### Problem
Reproduce the data below line by line, from its first line to the line with "Definition with_usage (kv", both included, and nothing past that point.

(Stored data entries)
(** The namespace, one map per key prefix: [user:], [apikey:],
    [usage:{uid}:{YYYYMMDD}], [model:] and [channel:]. *)
Record Store := {
  users : gmap jsstring UserData;
  apikeys : gmap jsstring ApiKeyData;
  usage : gmap (jsstring * jsstring) UsageData;
  models : gmap jsstring ModelConfig;
  channels : gmap jsstring ChannelConfig
}.

Definition with_users (kv : Store) (u : gmap jsstring UserData) : Store :=
  {| users := u; apikeys := apikeys kv; usage := usage kv;
     models := models kv; channels := channels kv |}.

Definition with_apikeys (kv : Store) (a : gmap jsstring ApiKeyData) : Store :=
  {| users := users kv; apikeys := a; usage := usage kv;
     models := models kv; channels := channels kv |}.

Definition with_usage (kv : Store) (u : gmap (jsstring * jsstring) UsageData) : Store :=
  {| users := users kv; apikeys := apikeys kv; usage := u;
     models := models kv; channels := channels kv |}.

Section WithPlatform.
Context `{Platform}.

Definition getUser (kv : Store) (uid : jsstring) : option UserData :=
  users kv !! uid.

Definition setUser (kv : Store) (id : jsstring) (data : UserData) : Store :=
  with_users kv
    (<[id := {| uid := uid data; balance := balance data;
                total_consumed := total_consumed data;
                is_blocked := is_blocked data; updated_at := Date_now |}]>
       (users kv)).

(** [updateBalance(uid, delta)]; [None] when it throws: no such user, or the
    new balance would be negative. *)
Definition updateBalance (kv : Store) (uid : jsstring) (delta : Q) : option Store :=
  match getUser kv uid with
  | None => None
  | Some user =>
      let newBalance := (balance user + delta)%Q in
      if Qltb newBalance 0 then None
      else
        Some (setUser kv uid
          {| uid := KV.uid user;
             balance := newBalance;
             total_consumed :=
               if Qltb delta 0 then (total_consumed user + Qabs delta)%Q
               else total_consumed user;
             is_blocked := is_blocked user;
             updated_at := updated_at user |})
  end.

Definition getApiKey (kv : Store) (key : jsstring) : option ApiKeyData :=
  apikeys kv !! key.

(** [validateApiKey(key)]: an enabled key has its last use stamped before
    its user is looked up. *)
Definition validateApiKey (kv : Store) (key : jsstring)
  : option (ApiKeyData * UserData) * Store :=
  match getApiKey kv key with
  | None => (None, kv)
  | Some keyData =>
      if negb (key_enabled keyData) then (None, kv)
      else
        let keyData := {| key_uid := key_uid keyData;
                          key_enabled := key_enabled keyData;
                          last_used := Date_now |} in
        let kv := with_apikeys kv (<[key := keyData]> (apikeys kv)) in
        match getUser kv (key_uid keyData) with
        | None => (None, kv)
        | Some user =>
            if is_blocked user then (None, kv) else (Some (keyData, user), kv)
        end
  end.
(** The downstream half of [FieldsSync], once the pushing terminates. *)
Lemma downstream_total n ctx rs vals w :
  Inv w →
  (∀ u, Inv u → is_Some (CommercialSyncToChildren (S n) ctx rs u)) →
  is_Some (w ← sync_to_children (CommercialSyncToChildren (S n)) ctx rs w;
           w ← sync_to_new_children (CommercialSyncToChildren (S n)) ctx rs w;
           sync_address_to_children (Write (S n)) ctx rs vals w).
Proof.
  intros Hw HC.
  assert (∃ w1, sync_to_children (CommercialSyncToChildren (S n)) ctx rs w = Some w1
                ∧ Inv w1) as (w1 & -> & Hw1).
  { unfold sync_to_children. destruct (_ && _); [|eauto].
    destruct (HC w Hw) as [w1 H1]. exists w1. split; [done|].
    by eapply frame_CommercialSyncToChildren. }
  simpl.
  assert (∃ w2, sync_to_new_children (CommercialSyncToChildren (S n)) ctx rs w1 = Some w2
                ∧ Inv w2) as (w2 & -> & Hw2).
  { unfold sync_to_new_children. destruct (existsb _ _); [|eauto].
    destruct (HC w1 Hw1) as [w2 H2]. exists w2. split; [done|].
    by eapply frame_CommercialSyncToChildren. }
  simpl. unfold sync_address_to_children.
  destruct (existsb _ _); [apply UpdateAddress_total|done].
Qed.
(** ** An attempt that is not persisted *)

Lemma SendMessage_rows_keep env m w r :
  r ∈ rows w →
  (ID m = ID r → update_executed env = false) →
  r ∈ rows (SendMessage env m w).2.
Proof.
  intros Hr Hkeep. rewrite SendMessage_rows. unfold update_executed in Hkeep.
  destruct (String.eqb_spec (ID r) (ID m)) as [E | E].
  - specialize (Hkeep (eq_sym E)). by destruct (update_outcome env).
  - destruct (update_outcome env); try done;
      (apply list_elem_of_fmap; exists r; split; [| done]);
      rewrite update_row_other; try done; by rewrite SendMessage_result_ID.
Qed.

Lemma sendLoop_rows_keep env msgs : ∀ i c w r,
  r ∈ rows w →
  (∀ j m, msgs !! j = Some m → ID m = ID r →
          update_executed (env (i + j)%nat) = false) →
  r ∈ rows (sendLoop env i msgs c w).2.
Proof.
  induction msgs as [| m rest IH]; intros i c w r Hr Hkeep; [done |].
  rewrite sendLoop_cons. cbn [fst snd]. apply IH.
  - rewrite after_send_error_rows. apply SendMessage_rows_keep; [done |].
    intros E. specialize (Hkeep 0%nat m eq_refl E). by rewrite Nat.add_0_r in Hkeep.
  - intros j m' Hj E. replace (S i + j)%nat with (i + S j)%nat by lia.
    by apply (Hkeep (S j) m').
Qed.

(** X10: an attempt whose update the database does not execute leaves the
    row of the message as it was, whatever the delivery API answered: with
    distinct identifiers, the message is still a pending row of the store
    after the batch, so a later batch can select and deliver it again. *)
Theorem unpersisted_attempt_stays_pending env N w j m :
  fetch env = FetchOk → 0 ≤ N → distinct_ids w →
  Repo.select_pending (rows w) N !! j = Some m →
  update_executed (sends env j) = false →
  let after := rows (ProcessPendingMessages env N w).2 in
  m ∈ after ∧ m ∈ List.filter IsPending after ∧
  (Repo.GetByID RowOk (ID m) (ProcessPendingMessages env N w).2).1 = (Some m, None).
Proof.
  intros Hf HN Hnd Hj Hex after. subst after.
  assert (Hafter : m ∈ rows (ProcessPendingMessages env N w).2).
  { destruct (ProcessPendingMessages_ok env N w Hf HN) as (_ & _ & -> & _).
    apply sendLoop_rows_keep.
    - simpl. apply (select_pending_elem m (rows w) N).
      by apply list_elem_of_lookup_2 in Hj.
    - intros k m' Hk E. simpl.
      pose proof (select_pending_NoDup (rows w) N Hnd) as Hnd'.
      assert (k = j) as ->; [| done].
      eapply (NoDup_lookup (map ID (Repo.select_pending (rows w) N))); [done | |].
      + change (map ID ?l) with (ID <$> l). rewrite list_lookup_fmap, Hk. done.
      + change (map ID ?l) with (ID <$> l). rewrite list_lookup_fmap, Hj. simpl.
        by rewrite E. }
  assert (Hpend : Status m = MessageStatusPending).
  { apply (select_pending_elem m (rows w) N). by apply list_elem_of_lookup_2 in Hj. }
  split; [done | split].
  - apply list_elem_of_In, filter_In. split; [by apply list_elem_of_In |].
    unfold IsPending. by apply bool_decide_eq_true.
  - unfold Repo.GetByID. rewrite (find_row_NoDup (ID m) _ m); try done.
    destruct (ProcessPendingMessages_ok env N w Hf HN) as (_ & _ & -> & _).
    unfold distinct_ids in Hnd. by rewrite sendLoop_ids.
Qed.
(* ===== verification/_CoqProject ===== *)
-Q . S2P
Prelude.v
GoText.v
GoEncoding.v
Sha256.v
GoJson.v
GoTime.v
GoFloat.v
GoUnicode.v
GoUrl.v
GoNet.v
GoCalendar.v
GoJsonParse.v
GoJsonGrammar.v
GoParseUrl.v
Errors.v
World.v
Trace.v
Item.v
Idempotency.v
Config.v
ConfigFacts.v
Telemetry.v
TelemetryFacts.v
Metrics.v
MetricsFacts.v
Cursor.v
CursorFacts.v
Order.v
Store.v
Memory.v
MemoryFacts.v
MemoryConcurrent.v
Service.v
ServiceFacts.v
Traversal.v
Scenario.v
Auth.v
AuthFacts.v
HttpApi.v
Responses.v
RequestBody.v
HttpFacts.v
ResponsesFacts.v
HttpConcurrent.v
HttpScenario.v
RateLimit.v
GoFloatFacts.v
RateLimitFacts.v
RateLimitScenario.v
Postgres.v
PostgresFacts.v
Sql.v
SqlReference.v
PostgresSpec.v
PostgresConcurrent.v
Collection.v
PostgresScenario.v
Exchange.v
Observability.v
Security.v
Router.v
Frames.v
RouterFacts.v
GuardFacts.v
CallerFacts.v
RouterScenario.v
Server.v
App.v
AppFacts.v
Commands.v
CommandsFacts.v
AppScenario.v
Deployment.v
GoRegexp.v
GoPath.v
Rewrite.v
Bootstrap.v
BootstrapFacts.v
BootstrapRun.v
BootstrapRunFacts.v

### Task result
(** The namespace, one map per key prefix: [user:], [apikey:],
    [usage:{uid}:{YYYYMMDD}], [model:] and [channel:]. *)
Record Store := {
  users : gmap jsstring UserData;
  apikeys : gmap jsstring ApiKeyData;
  usage : gmap (jsstring * jsstring) UsageData;
  models : gmap jsstring ModelConfig;
  channels : gmap jsstring ChannelConfig
}.

Definition with_users (kv : Store) (u : gmap jsstring UserData) : Store :=
  {| users := u; apikeys := apikeys kv; usage := usage kv;
     models := models kv; channels := channels kv |}.

Definition with_apikeys (kv : Store) (a : gmap jsstring ApiKeyData) : Store :=
  {| users := users kv; apikeys := a; usage := usage kv;
     models := models kv; channels := channels kv |}.

Definition with_usage (kv : Store) (u : gmap (jsstring * jsstring) UsageData) : Store :=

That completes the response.